-- Action item --
Give back exactly the stretch of data below from the line holding "Lemma aside_destroyed name" through the line holding "destruct (both_counted k m a rt (-1)", both ends included, and leave the remaining lines out.

-- Supplied data --
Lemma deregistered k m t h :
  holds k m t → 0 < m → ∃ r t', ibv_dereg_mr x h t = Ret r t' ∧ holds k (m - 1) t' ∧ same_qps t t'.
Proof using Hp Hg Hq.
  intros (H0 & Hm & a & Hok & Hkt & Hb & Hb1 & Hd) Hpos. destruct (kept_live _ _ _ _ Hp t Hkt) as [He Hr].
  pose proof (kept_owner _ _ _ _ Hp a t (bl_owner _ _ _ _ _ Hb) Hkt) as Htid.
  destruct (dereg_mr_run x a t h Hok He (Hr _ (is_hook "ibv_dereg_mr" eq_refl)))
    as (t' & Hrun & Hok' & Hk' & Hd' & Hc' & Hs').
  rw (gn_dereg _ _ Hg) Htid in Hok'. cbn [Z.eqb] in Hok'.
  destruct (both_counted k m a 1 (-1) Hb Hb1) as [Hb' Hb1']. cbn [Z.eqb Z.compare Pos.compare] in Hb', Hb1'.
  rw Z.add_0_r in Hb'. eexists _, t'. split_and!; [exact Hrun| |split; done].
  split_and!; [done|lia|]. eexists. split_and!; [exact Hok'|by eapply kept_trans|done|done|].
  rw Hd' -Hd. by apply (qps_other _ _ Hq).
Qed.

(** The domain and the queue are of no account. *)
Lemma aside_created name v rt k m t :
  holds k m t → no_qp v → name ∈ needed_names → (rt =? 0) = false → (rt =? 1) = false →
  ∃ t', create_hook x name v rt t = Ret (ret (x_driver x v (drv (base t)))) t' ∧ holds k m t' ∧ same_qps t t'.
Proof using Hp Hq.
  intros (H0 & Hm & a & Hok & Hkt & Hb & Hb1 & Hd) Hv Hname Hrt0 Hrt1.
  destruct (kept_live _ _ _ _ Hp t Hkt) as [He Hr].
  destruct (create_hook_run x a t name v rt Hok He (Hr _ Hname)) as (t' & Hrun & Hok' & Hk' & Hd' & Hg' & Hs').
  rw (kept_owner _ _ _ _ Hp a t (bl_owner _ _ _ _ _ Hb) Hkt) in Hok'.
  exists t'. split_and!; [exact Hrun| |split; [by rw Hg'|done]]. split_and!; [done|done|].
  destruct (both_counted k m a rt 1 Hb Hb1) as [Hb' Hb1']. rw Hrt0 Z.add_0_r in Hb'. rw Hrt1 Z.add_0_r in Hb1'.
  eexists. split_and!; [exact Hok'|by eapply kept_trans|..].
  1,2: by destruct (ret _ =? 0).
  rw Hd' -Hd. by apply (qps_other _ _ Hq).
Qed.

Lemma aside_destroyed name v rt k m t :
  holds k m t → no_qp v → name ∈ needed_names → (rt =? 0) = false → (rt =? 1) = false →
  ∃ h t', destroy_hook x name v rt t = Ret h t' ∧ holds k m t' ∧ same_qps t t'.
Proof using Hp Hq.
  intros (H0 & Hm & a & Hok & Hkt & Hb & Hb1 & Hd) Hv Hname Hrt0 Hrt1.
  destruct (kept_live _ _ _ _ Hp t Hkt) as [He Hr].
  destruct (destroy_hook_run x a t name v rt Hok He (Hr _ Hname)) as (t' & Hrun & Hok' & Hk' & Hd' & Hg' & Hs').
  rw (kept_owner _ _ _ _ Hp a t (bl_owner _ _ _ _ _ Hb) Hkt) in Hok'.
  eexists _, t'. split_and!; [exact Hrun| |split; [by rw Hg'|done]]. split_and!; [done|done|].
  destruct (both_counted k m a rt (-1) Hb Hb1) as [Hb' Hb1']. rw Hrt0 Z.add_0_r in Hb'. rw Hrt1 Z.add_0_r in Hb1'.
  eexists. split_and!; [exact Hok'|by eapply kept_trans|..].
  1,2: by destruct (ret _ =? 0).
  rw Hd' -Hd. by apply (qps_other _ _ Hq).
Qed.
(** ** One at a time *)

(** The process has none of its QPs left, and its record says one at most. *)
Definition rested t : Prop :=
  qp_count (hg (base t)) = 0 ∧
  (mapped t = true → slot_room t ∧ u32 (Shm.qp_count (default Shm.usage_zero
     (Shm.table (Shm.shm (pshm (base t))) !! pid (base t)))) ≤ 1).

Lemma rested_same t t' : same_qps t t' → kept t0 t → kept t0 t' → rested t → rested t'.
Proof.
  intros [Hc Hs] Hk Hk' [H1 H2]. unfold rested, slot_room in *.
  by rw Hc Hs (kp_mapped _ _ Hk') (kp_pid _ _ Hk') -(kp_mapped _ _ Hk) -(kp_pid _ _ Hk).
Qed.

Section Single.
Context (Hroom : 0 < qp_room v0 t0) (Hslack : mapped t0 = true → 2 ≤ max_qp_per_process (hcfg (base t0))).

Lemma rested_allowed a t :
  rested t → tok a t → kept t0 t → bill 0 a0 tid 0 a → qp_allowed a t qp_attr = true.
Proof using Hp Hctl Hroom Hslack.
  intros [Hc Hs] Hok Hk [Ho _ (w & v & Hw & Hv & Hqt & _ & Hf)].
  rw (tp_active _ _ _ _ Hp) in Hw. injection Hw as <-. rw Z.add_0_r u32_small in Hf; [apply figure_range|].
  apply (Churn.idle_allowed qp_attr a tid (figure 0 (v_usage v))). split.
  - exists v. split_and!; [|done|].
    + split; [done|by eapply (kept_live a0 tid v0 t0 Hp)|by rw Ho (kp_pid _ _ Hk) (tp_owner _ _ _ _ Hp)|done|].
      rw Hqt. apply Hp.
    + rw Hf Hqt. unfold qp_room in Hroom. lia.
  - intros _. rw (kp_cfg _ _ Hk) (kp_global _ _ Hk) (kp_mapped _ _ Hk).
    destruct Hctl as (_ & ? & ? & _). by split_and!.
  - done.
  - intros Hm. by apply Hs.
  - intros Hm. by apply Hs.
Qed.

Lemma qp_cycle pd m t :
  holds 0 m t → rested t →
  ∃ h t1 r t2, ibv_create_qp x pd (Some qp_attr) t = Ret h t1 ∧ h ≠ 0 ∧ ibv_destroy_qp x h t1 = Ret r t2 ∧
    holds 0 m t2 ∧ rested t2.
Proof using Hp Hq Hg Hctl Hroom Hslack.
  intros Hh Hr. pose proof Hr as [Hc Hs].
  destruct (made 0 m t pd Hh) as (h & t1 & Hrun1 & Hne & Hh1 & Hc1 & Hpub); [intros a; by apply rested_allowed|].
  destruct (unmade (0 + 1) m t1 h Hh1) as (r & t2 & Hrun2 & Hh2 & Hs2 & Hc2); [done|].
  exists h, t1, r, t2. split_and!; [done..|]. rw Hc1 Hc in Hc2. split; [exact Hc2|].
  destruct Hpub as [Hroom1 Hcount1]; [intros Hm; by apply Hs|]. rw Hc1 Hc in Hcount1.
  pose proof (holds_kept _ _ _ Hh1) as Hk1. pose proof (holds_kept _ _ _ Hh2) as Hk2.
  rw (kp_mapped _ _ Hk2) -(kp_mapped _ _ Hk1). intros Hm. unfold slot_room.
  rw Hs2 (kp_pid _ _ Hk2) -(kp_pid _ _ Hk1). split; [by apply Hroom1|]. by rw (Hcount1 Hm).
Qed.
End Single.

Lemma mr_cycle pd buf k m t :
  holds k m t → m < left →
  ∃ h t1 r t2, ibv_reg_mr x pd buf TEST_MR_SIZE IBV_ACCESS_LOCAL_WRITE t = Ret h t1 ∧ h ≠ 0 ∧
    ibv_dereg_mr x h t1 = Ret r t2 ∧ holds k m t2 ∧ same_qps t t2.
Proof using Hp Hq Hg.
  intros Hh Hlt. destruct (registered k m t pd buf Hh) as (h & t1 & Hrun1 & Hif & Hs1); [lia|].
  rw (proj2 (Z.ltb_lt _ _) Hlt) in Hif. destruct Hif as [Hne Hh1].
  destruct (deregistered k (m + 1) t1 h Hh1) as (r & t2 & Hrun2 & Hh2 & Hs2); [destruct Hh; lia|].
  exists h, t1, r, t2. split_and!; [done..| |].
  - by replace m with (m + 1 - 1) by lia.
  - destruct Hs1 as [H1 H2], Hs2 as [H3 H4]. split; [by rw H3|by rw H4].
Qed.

-- Answer box --
Lemma aside_destroyed name v rt k m t :
  holds k m t → no_qp v → name ∈ needed_names → (rt =? 0) = false → (rt =? 1) = false →
  ∃ h t', destroy_hook x name v rt t = Ret h t' ∧ holds k m t' ∧ same_qps t t'.
Proof using Hp Hq.
  intros (H0 & Hm & a & Hok & Hkt & Hb & Hb1 & Hd) Hv Hname Hrt0 Hrt1.
  destruct (kept_live _ _ _ _ Hp t Hkt) as [He Hr].
  destruct (destroy_hook_run x a t name v rt Hok He (Hr _ Hname)) as (t' & Hrun & Hok' & Hk' & Hd' & Hg' & Hs').
  rw (kept_owner _ _ _ _ Hp a t (bl_owner _ _ _ _ _ Hb) Hkt) in Hok'.
  eexists _, t'. split_and!; [exact Hrun| |split; [by rw Hg'|done]]. split_and!; [done|done|].
  destruct (both_counted k m a rt (-1) Hb Hb1) as [Hb' Hb1']. rw Hrt0 Z.add_0_r in Hb'. rw Hrt1 Z.add_0_r in Hb1'.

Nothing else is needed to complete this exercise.